> Work to be completed: What is needed is an exact copy of the lines in the listing below, from the one with "(* ===== verification/Tree.v ===== *)" up to and including the one with "None => Some v", with no other lines.

> Provided records:
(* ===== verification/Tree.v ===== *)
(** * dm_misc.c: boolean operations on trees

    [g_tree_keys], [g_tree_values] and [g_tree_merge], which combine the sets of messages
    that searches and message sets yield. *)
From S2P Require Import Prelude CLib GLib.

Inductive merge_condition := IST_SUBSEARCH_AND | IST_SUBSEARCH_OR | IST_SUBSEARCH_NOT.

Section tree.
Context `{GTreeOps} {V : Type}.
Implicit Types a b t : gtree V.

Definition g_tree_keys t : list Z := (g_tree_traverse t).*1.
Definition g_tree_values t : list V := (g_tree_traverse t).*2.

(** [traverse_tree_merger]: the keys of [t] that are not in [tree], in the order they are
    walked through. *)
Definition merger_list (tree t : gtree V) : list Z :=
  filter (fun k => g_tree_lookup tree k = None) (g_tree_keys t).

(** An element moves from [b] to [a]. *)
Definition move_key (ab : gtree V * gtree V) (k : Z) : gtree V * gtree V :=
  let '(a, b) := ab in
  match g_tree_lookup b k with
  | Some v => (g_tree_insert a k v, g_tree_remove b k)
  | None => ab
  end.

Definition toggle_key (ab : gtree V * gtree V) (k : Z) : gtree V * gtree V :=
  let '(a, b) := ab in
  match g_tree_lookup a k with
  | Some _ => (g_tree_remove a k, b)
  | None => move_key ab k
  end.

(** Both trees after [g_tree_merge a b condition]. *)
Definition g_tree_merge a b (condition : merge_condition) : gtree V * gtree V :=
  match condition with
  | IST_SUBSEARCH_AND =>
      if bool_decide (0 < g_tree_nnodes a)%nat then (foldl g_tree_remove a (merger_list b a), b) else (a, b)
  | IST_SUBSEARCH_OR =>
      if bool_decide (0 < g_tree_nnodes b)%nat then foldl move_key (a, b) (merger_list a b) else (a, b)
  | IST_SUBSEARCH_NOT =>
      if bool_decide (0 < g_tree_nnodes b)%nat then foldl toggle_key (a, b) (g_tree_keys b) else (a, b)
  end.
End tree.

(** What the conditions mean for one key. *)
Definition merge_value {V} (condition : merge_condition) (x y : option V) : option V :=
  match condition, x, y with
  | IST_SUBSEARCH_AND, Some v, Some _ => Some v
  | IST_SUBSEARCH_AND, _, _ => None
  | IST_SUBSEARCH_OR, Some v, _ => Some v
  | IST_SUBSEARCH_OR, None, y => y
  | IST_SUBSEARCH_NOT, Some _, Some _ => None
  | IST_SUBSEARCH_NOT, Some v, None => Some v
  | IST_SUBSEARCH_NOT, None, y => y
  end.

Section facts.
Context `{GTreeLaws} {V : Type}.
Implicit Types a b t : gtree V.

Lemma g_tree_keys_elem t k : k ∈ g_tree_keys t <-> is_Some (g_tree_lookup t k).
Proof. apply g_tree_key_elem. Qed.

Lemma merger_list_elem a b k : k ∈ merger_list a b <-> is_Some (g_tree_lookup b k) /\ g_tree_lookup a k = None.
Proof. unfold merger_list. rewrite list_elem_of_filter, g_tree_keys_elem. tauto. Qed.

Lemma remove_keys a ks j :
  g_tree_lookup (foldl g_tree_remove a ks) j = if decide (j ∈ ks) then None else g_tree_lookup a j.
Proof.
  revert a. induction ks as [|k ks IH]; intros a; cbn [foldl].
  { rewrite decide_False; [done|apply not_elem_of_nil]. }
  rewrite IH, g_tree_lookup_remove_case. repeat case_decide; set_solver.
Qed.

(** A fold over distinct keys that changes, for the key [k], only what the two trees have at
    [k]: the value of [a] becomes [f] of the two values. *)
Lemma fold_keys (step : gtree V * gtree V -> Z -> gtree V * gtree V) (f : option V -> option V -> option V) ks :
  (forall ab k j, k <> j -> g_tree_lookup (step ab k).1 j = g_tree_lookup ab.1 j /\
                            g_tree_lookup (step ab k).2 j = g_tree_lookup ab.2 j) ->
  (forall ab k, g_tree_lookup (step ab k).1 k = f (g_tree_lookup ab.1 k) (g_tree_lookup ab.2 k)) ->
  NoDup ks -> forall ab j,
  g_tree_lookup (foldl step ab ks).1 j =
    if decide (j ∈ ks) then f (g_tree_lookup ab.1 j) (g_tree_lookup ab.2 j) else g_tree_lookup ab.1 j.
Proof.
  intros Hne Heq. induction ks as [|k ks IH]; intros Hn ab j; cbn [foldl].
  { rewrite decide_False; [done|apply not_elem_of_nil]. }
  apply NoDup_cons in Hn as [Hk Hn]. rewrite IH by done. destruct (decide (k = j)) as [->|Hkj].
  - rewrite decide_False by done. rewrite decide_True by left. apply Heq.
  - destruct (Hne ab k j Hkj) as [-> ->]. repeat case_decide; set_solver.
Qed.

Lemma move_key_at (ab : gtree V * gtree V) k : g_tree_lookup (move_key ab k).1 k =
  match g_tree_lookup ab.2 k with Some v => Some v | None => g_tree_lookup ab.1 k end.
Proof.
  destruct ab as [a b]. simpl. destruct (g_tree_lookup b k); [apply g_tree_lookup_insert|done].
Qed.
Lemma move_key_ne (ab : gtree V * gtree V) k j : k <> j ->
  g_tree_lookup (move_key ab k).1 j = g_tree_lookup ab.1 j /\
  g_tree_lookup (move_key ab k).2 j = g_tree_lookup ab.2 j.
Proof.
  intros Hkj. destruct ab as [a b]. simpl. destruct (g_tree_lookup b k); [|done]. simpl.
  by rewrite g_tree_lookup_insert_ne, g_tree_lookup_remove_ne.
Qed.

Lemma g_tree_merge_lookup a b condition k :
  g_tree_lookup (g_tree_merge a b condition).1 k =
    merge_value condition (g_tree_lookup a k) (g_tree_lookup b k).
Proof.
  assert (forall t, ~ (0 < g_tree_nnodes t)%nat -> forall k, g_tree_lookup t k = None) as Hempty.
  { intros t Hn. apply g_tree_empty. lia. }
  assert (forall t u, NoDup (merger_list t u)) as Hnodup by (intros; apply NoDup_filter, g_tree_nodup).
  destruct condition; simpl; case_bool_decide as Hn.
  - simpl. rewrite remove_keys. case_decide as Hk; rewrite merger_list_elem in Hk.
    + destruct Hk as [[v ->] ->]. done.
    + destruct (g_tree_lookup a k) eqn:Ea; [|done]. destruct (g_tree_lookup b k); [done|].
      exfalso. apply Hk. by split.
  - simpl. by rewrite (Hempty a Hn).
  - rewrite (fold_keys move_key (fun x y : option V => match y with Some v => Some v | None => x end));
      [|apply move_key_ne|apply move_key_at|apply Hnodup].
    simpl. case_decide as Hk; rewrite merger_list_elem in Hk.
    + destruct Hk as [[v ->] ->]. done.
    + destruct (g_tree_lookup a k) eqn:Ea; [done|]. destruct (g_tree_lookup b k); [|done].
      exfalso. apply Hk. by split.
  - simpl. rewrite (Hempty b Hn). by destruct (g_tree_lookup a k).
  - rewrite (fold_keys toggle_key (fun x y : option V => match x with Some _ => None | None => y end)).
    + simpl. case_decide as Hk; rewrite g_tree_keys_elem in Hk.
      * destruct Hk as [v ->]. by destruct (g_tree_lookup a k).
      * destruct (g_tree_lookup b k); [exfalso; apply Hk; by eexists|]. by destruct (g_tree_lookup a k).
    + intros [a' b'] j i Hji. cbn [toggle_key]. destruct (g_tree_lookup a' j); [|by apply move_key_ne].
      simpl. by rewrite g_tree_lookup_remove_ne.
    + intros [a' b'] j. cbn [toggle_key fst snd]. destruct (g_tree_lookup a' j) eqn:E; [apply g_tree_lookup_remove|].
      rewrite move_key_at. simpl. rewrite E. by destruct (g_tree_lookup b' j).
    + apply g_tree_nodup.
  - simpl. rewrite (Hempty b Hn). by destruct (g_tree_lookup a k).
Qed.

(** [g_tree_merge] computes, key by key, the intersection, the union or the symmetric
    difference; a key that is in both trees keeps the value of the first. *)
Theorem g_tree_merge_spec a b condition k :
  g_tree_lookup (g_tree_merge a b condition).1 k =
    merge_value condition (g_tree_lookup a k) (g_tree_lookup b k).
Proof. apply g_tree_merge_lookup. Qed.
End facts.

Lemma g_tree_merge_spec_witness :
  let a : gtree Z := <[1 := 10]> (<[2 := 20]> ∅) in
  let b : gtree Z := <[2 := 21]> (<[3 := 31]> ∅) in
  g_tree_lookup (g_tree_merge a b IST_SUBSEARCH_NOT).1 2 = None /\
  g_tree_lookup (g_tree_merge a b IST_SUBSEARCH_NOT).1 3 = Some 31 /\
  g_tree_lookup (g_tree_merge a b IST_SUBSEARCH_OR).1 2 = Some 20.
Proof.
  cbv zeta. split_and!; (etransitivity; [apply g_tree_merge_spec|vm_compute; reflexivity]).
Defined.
...
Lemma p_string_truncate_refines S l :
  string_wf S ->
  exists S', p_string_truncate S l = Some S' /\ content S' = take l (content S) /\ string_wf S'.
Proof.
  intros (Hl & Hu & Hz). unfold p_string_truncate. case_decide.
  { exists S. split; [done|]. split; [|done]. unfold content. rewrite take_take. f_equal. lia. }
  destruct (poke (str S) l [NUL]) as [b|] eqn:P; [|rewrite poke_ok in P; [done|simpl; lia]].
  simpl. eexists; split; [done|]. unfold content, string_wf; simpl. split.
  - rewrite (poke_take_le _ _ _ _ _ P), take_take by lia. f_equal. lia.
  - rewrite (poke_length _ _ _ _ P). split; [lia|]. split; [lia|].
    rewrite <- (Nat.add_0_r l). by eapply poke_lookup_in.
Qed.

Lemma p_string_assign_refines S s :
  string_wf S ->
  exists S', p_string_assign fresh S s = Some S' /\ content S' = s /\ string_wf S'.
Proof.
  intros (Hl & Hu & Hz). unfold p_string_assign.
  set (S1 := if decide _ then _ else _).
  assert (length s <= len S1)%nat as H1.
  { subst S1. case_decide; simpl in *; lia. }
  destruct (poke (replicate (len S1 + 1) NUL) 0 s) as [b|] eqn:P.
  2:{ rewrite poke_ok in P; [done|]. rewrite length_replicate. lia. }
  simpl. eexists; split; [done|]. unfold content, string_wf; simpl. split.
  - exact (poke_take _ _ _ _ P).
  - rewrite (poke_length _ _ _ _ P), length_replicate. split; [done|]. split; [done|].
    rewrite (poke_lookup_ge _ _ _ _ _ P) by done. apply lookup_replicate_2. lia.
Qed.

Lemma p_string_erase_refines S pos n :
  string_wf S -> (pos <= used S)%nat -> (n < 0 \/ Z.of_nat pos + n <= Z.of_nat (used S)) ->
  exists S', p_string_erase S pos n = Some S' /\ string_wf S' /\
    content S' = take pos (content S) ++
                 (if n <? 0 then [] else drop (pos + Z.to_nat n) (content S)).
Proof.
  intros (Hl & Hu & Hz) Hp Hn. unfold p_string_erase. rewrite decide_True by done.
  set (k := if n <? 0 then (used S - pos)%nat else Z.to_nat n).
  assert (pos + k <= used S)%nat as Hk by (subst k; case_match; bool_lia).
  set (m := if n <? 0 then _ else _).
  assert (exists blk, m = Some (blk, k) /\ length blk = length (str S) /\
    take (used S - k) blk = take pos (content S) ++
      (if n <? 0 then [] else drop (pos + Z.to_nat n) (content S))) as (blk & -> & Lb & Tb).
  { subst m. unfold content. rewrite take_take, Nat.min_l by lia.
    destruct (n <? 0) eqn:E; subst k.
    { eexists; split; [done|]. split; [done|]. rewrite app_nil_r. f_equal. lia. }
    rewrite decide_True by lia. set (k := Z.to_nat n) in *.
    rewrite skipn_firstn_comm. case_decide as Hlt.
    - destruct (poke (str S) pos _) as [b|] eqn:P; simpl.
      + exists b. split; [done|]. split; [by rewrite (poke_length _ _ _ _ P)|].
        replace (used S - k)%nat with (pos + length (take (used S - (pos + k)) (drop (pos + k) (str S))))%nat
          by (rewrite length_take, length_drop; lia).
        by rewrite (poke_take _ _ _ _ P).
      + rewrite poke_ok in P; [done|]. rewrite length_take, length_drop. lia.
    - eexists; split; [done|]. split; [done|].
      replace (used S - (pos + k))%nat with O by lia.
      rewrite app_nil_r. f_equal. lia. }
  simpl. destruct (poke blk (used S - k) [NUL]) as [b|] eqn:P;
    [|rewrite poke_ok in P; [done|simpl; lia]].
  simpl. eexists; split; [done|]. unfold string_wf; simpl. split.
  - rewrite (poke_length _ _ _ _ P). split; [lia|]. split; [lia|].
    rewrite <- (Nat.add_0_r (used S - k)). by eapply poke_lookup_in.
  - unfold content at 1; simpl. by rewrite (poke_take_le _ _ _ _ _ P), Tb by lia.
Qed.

> Exercise response:
(* ===== verification/Tree.v ===== *)
(** * dm_misc.c: boolean operations on trees

    [g_tree_keys], [g_tree_values] and [g_tree_merge], which combine the sets of messages
    that searches and message sets yield. *)
From S2P Require Import Prelude CLib GLib.

Inductive merge_condition := IST_SUBSEARCH_AND | IST_SUBSEARCH_OR | IST_SUBSEARCH_NOT.

Section tree.
Context `{GTreeOps} {V : Type}.
Implicit Types a b t : gtree V.

Definition g_tree_keys t : list Z := (g_tree_traverse t).*1.
Definition g_tree_values t : list V := (g_tree_traverse t).*2.

(** [traverse_tree_merger]: the keys of [t] that are not in [tree], in the order they are
    walked through. *)
Definition merger_list (tree t : gtree V) : list Z :=
  filter (fun k => g_tree_lookup tree k = None) (g_tree_keys t).

(** An element moves from [b] to [a]. *)
Definition move_key (ab : gtree V * gtree V) (k : Z) : gtree V * gtree V :=
  let '(a, b) := ab in
  match g_tree_lookup b k with
  | Some v => (g_tree_insert a k v, g_tree_remove b k)
  | None => ab
  end.

Definition toggle_key (ab : gtree V * gtree V) (k : Z) : gtree V * gtree V :=
  let '(a, b) := ab in
  match g_tree_lookup a k with
  | Some _ => (g_tree_remove a k, b)
  | None => move_key ab k
  end.

(** Both trees after [g_tree_merge a b condition]. *)
Definition g_tree_merge a b (condition : merge_condition) : gtree V * gtree V :=
  match condition with
  | IST_SUBSEARCH_AND =>
      if bool_decide (0 < g_tree_nnodes a)%nat then (foldl g_tree_remove a (merger_list b a), b) else (a, b)
  | IST_SUBSEARCH_OR =>
      if bool_decide (0 < g_tree_nnodes b)%nat then foldl move_key (a, b) (merger_list a b) else (a, b)
  | IST_SUBSEARCH_NOT =>
      if bool_decide (0 < g_tree_nnodes b)%nat then foldl toggle_key (a, b) (g_tree_keys b) else (a, b)
  end.
End tree.

(** What the conditions mean for one key. *)
Definition merge_value {V} (condition : merge_condition) (x y : option V) : option V :=
  match condition, x, y with
  | IST_SUBSEARCH_AND, Some v, Some _ => Some v
  | IST_SUBSEARCH_AND, _, _ => None
  | IST_SUBSEARCH_OR, Some v, _ => Some v
  | IST_SUBSEARCH_OR, None, y => y
  | IST_SUBSEARCH_NOT, Some _, Some _ => None
  | IST_SUBSEARCH_NOT, Some v, None => Some v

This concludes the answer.